Not that this trio stick particularly closely to the setting; a device of catching up with alumni’s careers allows them to indulge in a skit nicely mocking bizarre thespian vocal warm-ups, while Walt Disney just happens to be living in the school basement. The first is probably too good to waste, but a callback aside, the Disney is little more disposable.
Back above ground in the brutal boarding school where where the pupils are rich, white and male, Naz Osmanoglu’s loud, brusque and overwhelming performance style makes him the perfect despotically unhinged headmaster. There’s a touch of Rik Mayall’s Flashheart to his extreme lifestyle and bulletproof arrogance, which is no bad thing.
The other comparison that often came to mind, though, is to Rowan Atkinson’s old public school sketches, which also often depended on the unyielding enforcement of arcane rules – and that’s a fight in which anyone will come off second best.
Wittank nevertheless have a decent hit-rate, and the show becomes more satisfying as it progresses, and the threads come to make more sense. The making of a video to promote the school, despite the head’s inappropriate language, is inspired and funny; as is the revelation of who really writes all of Hollywood’s biggest blockbusters.

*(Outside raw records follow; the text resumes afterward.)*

(** X1: on every list, [boyer_moore_algorithm] returns what
    [naive_algorithm] returns: the comparison the notebook's test of the
    Boyer-Moore routine is written to make holds everywhere. *)
Theorem boyer_moore_agrees_with_naive a :
  boyer_moore_algorithm a = Ok (naive_algorithm a).
Proof. apply boyer_moore_algorithm_naive. Qed.

(** X2: an element [is_majority_element] accepts occurs in the list, no
    two different elements are accepted for one list, and none is
    accepted for the empty list. *)
Theorem majority_element_member_unique a x y :
  is_majority_element x [] = false ∧
  (is_majority_element x a = true → x ∈ a) ∧
  (is_majority_element x a = true → is_majority_element y a = true → x = y).
Proof.
  split; [done|]. split; [apply majority_elem_of|apply majority_unique].
Qed.

Lemma majority_element_member_unique_witness :
  2 ∈ [2; 1; 2] ∧ 2 = 2.
Proof.
  destruct (majority_element_member_unique [2; 1; 2] 2 2) as (_ & Hin & Huniq).
  split; [by apply Hin|by apply Huniq].
Defined.

(** X3: [naive_algorithm] returns the majority element of a list that
    has one; whatever it returns is [-1] or an element of the list that
    is its majority element. *)
Theorem naive_algorithm_correct a :
  (∀ x, is_majority_element x a = true → naive_algorithm a = x) ∧
  (naive_algorithm a = -1 ∨
   (naive_algorithm a ∈ a ∧
    is_majority_element (naive_algorithm a) a = true)).
Proof.
  split; [intros x; apply naive_algorithm_majority|].
  destruct (naive_algorithm_cases a) as [[_ ?]|Hmaj]; [by left|right].
  split; [by apply majority_elem_of|done].
Qed.

Lemma naive_algorithm_correct_witness : naive_algorithm [3; 5; 5] = 5.
Proof. by apply (proj1 (naive_algorithm_correct [3; 5; 5])). Defined.

(** X4: [_candidate_majority_element] raises [IndexError] on the empty
    list and on no other; on a list that is not empty it returns an
    element of the list. *)
Theorem candidate_majority_element_member a :
  (_candidate_majority_element a = Raise IndexError ↔ a = []) ∧
  (a ≠ [] → ∃ candidate,
     _candidate_majority_element a = Ok candidate ∧ candidate ∈ a).
Proof.
  assert (Hmember : a ≠ [] → ∃ candidate,
    _candidate_majority_element a = Ok candidate ∧ candidate ∈ a).
  { intros Ha. destruct a as [|first a'] eqn:Heq; [done|]. rewrite <-Heq.
    unfold _candidate_majority_element.
    assert (Hfirst : getitem a 0 = Ok first)
      by (by apply (getitem_Some a 0%nat); rewrite Heq).
    rewrite Hfirst. cbn [mbind result_bind].
    destruct (candidate_loop_lead first a first 1) as (c & v & Hrun & _);
      [done|].
    rewrite Hrun. exists c. split; [done|].
    apply candidate_loop_elem_of in Hrun as [->|Hin]; [|done].
    rewrite Heq. by left. }
  split; [|done]. split.
  - intros Hraise. destruct a as [|first a']; [done|].
    destruct Hmember as (c & Hc & _); [done|]. congruence.
  - by intros ->.
Qed.

Lemma candidate_majority_element_member_witness :
  ∃ candidate,
    _candidate_majority_element [4; 7] = Ok candidate ∧ candidate ∈ [4; 7].
Proof. by apply (proj2 (candidate_majority_element_member [4; 7])). Defined.

(** X5: the results of [naive_algorithm] and of [boyer_moore_algorithm]
    do not depend on the order of the list. *)
Theorem majority_order_independent a b :
  a ≡ₚ b →
  naive_algorithm a = naive_algorithm b ∧
  boyer_moore_algorithm a = boyer_moore_algorithm b.
Proof.
  intros Hab. rewrite !boyer_moore_algorithm_naive.
  by rewrite (naive_algorithm_Permutation a b Hab).
Qed.

Lemma majority_order_independent_witness :
  naive_algorithm [1; 2; 2] = naive_algorithm [2; 1; 2] ∧
  boyer_moore_algorithm [1; 2; 2] = boyer_moore_algorithm [2; 1; 2].
Proof. apply majority_order_independent. apply perm_swap. Defined.

Lemma notebook_globals_unbound other_call (depth : nat) a (left right : Z) :
  call_global other_call notebook_globals depth
    "_get_majority_element" a left right =
  Raise (NameError "_get_majority_element").
Proof.
  assert (Hunbound : notebook_globals !! "_get_majority_element" = None)
    by (vm_compute; reflexivity).
  destruct depth; cbn [call_global]; by rewrite Hunbound.
Qed.

(** X6: called by its own name, [_divide_and_conquer] answers only on
    ranges of at most one element: [-1] on an empty range, [a[left]]
    (or its [IndexError]) on a range of one element; on every other
    range its first recursive call raises [NameError]. *)
Theorem divide_and_conquer_short_ranges
    (other_call : string → list Z → Z → Z → result Z) (depth : nat)
    a (left : Z) :
  let helper := call_global other_call notebook_globals (S depth)
                  "_divide_and_conquer" a in
  helper left left = Ok (-1) ∧
  helper left (left + 1) = getitem a left ∧
  (∀ right, right ≠ left → right ≠ left + 1 →
     helper left right = Raise (NameError "_get_majority_element")).
Proof.
  assert (Hbound : notebook_globals !! "_divide_and_conquer" =
                   Some Def_divide_and_conquer) by (vm_compute; reflexivity).
  cbn zeta. cbn [call_global]. rewrite Hbound. unfold _divide_and_conquer.
  split; [by rewrite decide_True|]. split.
  - rewrite decide_False by lia. by rewrite decide_True.
  - intros right Hne Hne'.
    destruct (decide (left = right)) as [|_]; [lia|].
    destruct (decide (left + 1 = right)) as [|_]; [lia|].
    rewrite !notebook_globals_unbound. reflexivity.
Qed.

Lemma divide_and_conquer_short_ranges_witness :
  call_global (λ _ _ _ _, Ok 0) notebook_globals 1
    "_divide_and_conquer" [5; 5; 7] 0 3 =
  Raise (NameError "_get_majority_element").
Proof.
  by apply (divide_and_conquer_short_ranges (λ _ _ _ _, Ok 0) 0 [5; 5; 7] 0).
Defined.

(** X7: the merge step of [_divide_and_conquer] is right: on a range of
    two elements or more within the list, if the two calls it makes
    return what [naive_algorithm] returns on the two halves, it returns
    what [naive_algorithm] returns on the whole range. *)
Theorem divide_and_conquer_merge
    (call : string → list Z → Z → Z → result Z) a (left right : Z) :
  0 ≤ left → left + 1 < right → right ≤ len a →
  call "_get_majority_element" a left (left + (right - left) / 2) =
    Ok (naive_algorithm (slice a left (left + (right - left) / 2))) →
  call "_get_majority_element" a (left + (right - left) / 2) right =
    Ok (naive_algorithm (slice a (left + (right - left) / 2) right)) →
  _divide_and_conquer call a left right =
    Ok (naive_algorithm (slice a left right)).
Proof.
  intros Hleft Hlr Hright. unfold len in Hright.
  assert (Hmid : ∃ l m r : nat,
    left = Z.of_nat l ∧ right = Z.of_nat r ∧
    left + (right - left) / 2 = Z.of_nat m ∧
    (l < m)%nat ∧ (m < r)%nat ∧ (r ≤ length a)%nat).
  { exists (Z.to_nat left), (Z.to_nat (left + (right - left) / 2)),
      (Z.to_nat right).
    repeat split; Z.div_mod_to_equations; lia. }
  destruct Hmid as (l & m & r & -> & -> & Hm & Hlm & Hmr & Hra).
  rewrite Hm.
  intros Hcall_left Hcall_right. unfold _divide_and_conquer.
  destruct (decide (Z.of_nat l = Z.of_nat r)) as [|_]; [lia|].
  destruct (decide (Z.of_nat l + 1 = Z.of_nat r)) as [|_]; [lia|].
  rewrite Hm, Hcall_left, Hcall_right. cbn [mbind result_bind].
  rewrite !slice_nat by lia. rewrite (slice_split a l m r) by lia.
  set (b1 := take (m - l) (drop l a)). set (b2 := take (r - m) (drop m a)).
  rewrite <-(merge_halves b1 b2). unfold is_majority_element.
  repeat case_decide; try done; repeat case_bool_decide; done.
Qed.

Lemma divide_and_conquer_merge_witness :
  _divide_and_conquer (λ _ a left right, Ok (naive_algorithm (slice a left right)))
    [1; 1; 2] 0 3 = Ok (naive_algorithm (slice [1; 1; 2] 0 3)).
Proof.
  apply divide_and_conquer_merge; [lia|lia|by vm_compute|reflexivity..].
Defined.

(** X8: the body of [test_divide_and_conquer_algorithm] never reaches
    its [assert]: on every list the call of
    [divide_and_conquer_algorithm] raises [NameError] out of the test. *)
Theorem test_divide_and_conquer_algorithm_errors
    (other_call : string → list Z → Z → Z → result Z) (depth : nat) a :
  test_divide_and_conquer_algorithm other_call depth a =
    Errored (NameError "_get_majority_element").
Proof.
  unfold test_divide_and_conquer_algorithm, divide_and_conquer_algorithm.
  by rewrite notebook_globals_unbound.
Qed.

(** X9: the body of [test_boyer_moore_algorithm] stops at its first
    statement: it calls [naive_get_majority_element], a name the
    notebook never binds, so on every list it raises [NameError] and
    [boyer_moore_algorithm] is never compared with anything. *)
Theorem test_boyer_moore_algorithm_errors
    (other_call1 : string → list Z → result Z) a :
  test_boyer_moore_algorithm other_call1 a =
    Errored (NameError "naive_get_majority_element").
Proof.
  unfold test_boyer_moore_algorithm, call_global1.
  assert (Hunbound : notebook_globals !! "naive_get_majority_element" = None)
    by (vm_compute; reflexivity).
  by rewrite Hunbound.
Qed.

End MajorityMore.

(** ** Further properties of the pairwise alignment *)

(** A property of the entries that holds on the first row and the first
    column, and at an entry as soon as it holds at its three
    neighbours, holds everywhere. *)
Lemma table_ind (P : nat → nat → Prop) :
  (∀ j, P 0%nat j) → (∀ i, P i 0%nat) →
  (∀ i j, P (S i) j → P i (S j) → P i j → P (S i) (S j)) →
  ∀ i j, P i j.
Proof.
  intros Hrow Hcol Hstep i. induction i as [|i IHi]; [done|].
  intros j. induction j as [|j IHj]; auto.
Qed.

Section PairwiseMore.

Context {A : Type} `{EqDecision A}.

Lemma spec_Table_swap (s1 s2 : list A) mu sigma (i j : nat) :
  spec_Table s1 s2 mu sigma i j = spec_Table s2 s1 mu sigma j i.
Proof.
  revert i j. apply table_ind.
  - intros j. by rewrite spec_Table_row0, spec_Table_col0.
  - intros i. by rewrite spec_Table_row0, spec_Table_col0.
  - intros i j Hins Hdel Hdia. rewrite !spec_Table_inner, Hins, Hdel, Hdia.
    destruct (decide (s1 !! i = s2 !! j)), (decide (s2 !! j = s1 !! i));
      try congruence; unfold max3; lia.
Qed.

Lemma spec_Table_lower (s1 s2 : list A) mu sigma (i j : nat) :
  sigma * (Z.of_nat i + Z.of_nat j) ≤ spec_Table s1 s2 mu sigma i j.
Proof.
  revert i j. apply table_ind.
  - intros j. rewrite spec_Table_row0. lia.
  - intros i. rewrite spec_Table_col0. lia.
  - intros i j Hins Hdel Hdia. rewrite spec_Table_inner. unfold max3. lia.
Qed.

Lemma spec_Table_upper (s1 s2 : list A) mu sigma (i j : nat) :
  sigma ≤ 0 → mu ≤ 1 →
  spec_Table s1 s2 mu sigma i j ≤ Z.of_nat (i `min` j).
Proof.
  intros Hsigma Hmu. revert i j. apply table_ind.
  - intros j. rewrite spec_Table_row0. nia.
  - intros i. rewrite spec_Table_col0. nia.
  - intros i j Hins Hdel Hdia. rewrite spec_Table_inner. unfold max3.
    case_decide; lia.
Qed.

Lemma spec_Table_diagonal (s : list A) mu sigma (i : nat) :
  sigma ≤ 0 → mu ≤ 1 → spec_Table s s mu sigma i i = Z.of_nat i.
Proof.
  intros Hsigma Hmu. induction i as [|i IH].
  - rewrite spec_Table_row0. lia.
  - pose proof (spec_Table_upper s s mu sigma (S i) (S i) Hsigma Hmu) as Hup.
    rewrite spec_Table_inner in Hup |- *.
    rewrite decide_True in Hup |- * by done. rewrite IH in Hup |- *.
    unfold max3 in *. lia.
Qed.

Lemma spec_Table_mono (s1 s2 : list A) mu mu' sigma sigma' (i j : nat) :
  mu ≤ mu' → sigma ≤ sigma' →
  spec_Table s1 s2 mu sigma i j ≤ spec_Table s1 s2 mu' sigma' i j.
Proof.
  intros Hmu Hsigma. revert i j. apply table_ind.
  - intros j. rewrite !spec_Table_row0. nia.
  - intros i. rewrite !spec_Table_col0. nia.
  - intros i j Hins Hdel Hdia. rewrite !spec_Table_inner. unfold max3.
    case_decide; lia.
Qed.

(** X10: the pairwise routine gives the same score when its two
    sequences are exchanged, whatever the penalties. *)
Theorem needleman_wunsch_symmetric (s1 s2 : list A) (mu sigma : Z) :
  needleman_wunsch_algorithm s1 s2 mu sigma =
    needleman_wunsch_algorithm s2 s1 mu sigma.
Proof.
  rewrite !needleman_wunsch_result. f_equal. apply spec_Table_swap.
Qed.

(** X11: the score of the pairwise routine is never below the score of
    the alignment made of gaps only, [sigma * (len(s1) + len(s2))]. *)
Theorem needleman_wunsch_at_least_all_gaps (s1 s2 : list A) (mu sigma : Z) :
  ∃ score : Z,
    needleman_wunsch_algorithm s1 s2 mu sigma = Ok score ∧
    sigma * (len s1 + len s2) ≤ score.
Proof.
  rewrite needleman_wunsch_result. eexists. split; [done|].
  apply spec_Table_lower.
Qed.

(** X12: with a gap penalty of at most [0] and a mismatch penalty of at
    most [1], the score is at most the length of the shorter sequence,
    and a sequence aligned with itself scores its length. *)
Theorem needleman_wunsch_at_most_shorter (s1 s2 : list A) (mu sigma : Z) :
  sigma ≤ 0 → mu ≤ 1 →
  (∃ score : Z,
     needleman_wunsch_algorithm s1 s2 mu sigma = Ok score ∧
     score ≤ Z.min (len s1) (len s2)) ∧
  needleman_wunsch_algorithm s1 s1 mu sigma = Ok (len s1).
Proof.
  intros Hsigma Hmu. rewrite !needleman_wunsch_result. split.
  - eexists. split; [done|].
    pose proof (spec_Table_upper s1 s2 mu sigma (length s1) (length s2)
                  Hsigma Hmu).
    unfold len. lia.
  - by rewrite spec_Table_diagonal.
Qed.

(** X13: raising a penalty parameter never lowers the score: the score
    is monotone in the mismatch penalty and in the gap penalty. *)
Theorem needleman_wunsch_monotone (s1 s2 : list A) (mu mu' sigma sigma' : Z) :
  mu ≤ mu' → sigma ≤ sigma' →
  ∃ score score' : Z,
    needleman_wunsch_algorithm s1 s2 mu sigma = Ok score ∧
    needleman_wunsch_algorithm s1 s2 mu' sigma' = Ok score' ∧
    score ≤ score'.
Proof.
  intros Hmu Hsigma. rewrite !needleman_wunsch_result.
  eexists _, _. split; [done|]. split; [done|]. by apply spec_Table_mono.
Qed.

End PairwiseMore.

Lemma needleman_wunsch_at_most_shorter_witness :
  (∃ score : Z,
     needleman_wunsch_algorithm [1; 2; 3] [1; 3] (-1) (-2) = Ok score ∧
     score ≤ Z.min (len [1; 2; 3]) (len [1; 3])) ∧
  needleman_wunsch_algorithm [1; 2; 3] [1; 2; 3] (-1) (-2) = Ok (len [1; 2; 3]).
Proof. apply needleman_wunsch_at_most_shorter; lia. Defined.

A surreal story involving the obsolete overhead projector adds an air of surrealism, but possibly more odd than witty, while their most awkward sketch involves a Japanese parent attempting harakiri because of the shame his son’s marginally imperfect exam results. It’s certainly at an uncomfortable point on the ‘is this racist?’ spectrum – and not the only scene that outstayed its welcome once the gag had been made.
The trio – Mark Cooper-Jones and Kieran Boyd being the other two, more versatile, performers – play fast and loose with the script, at some points daring each other not to corpse. One brilliantly timed callback ad-lib, greeting the end of someone’s toilet break, was particularly exquisite.
There’s an admirable ambition to impose some sort of story to their sketches, creating a world in which all the diverse scenarios are plausible, but the results aren’t quite consistent enough for them to enter the top stream.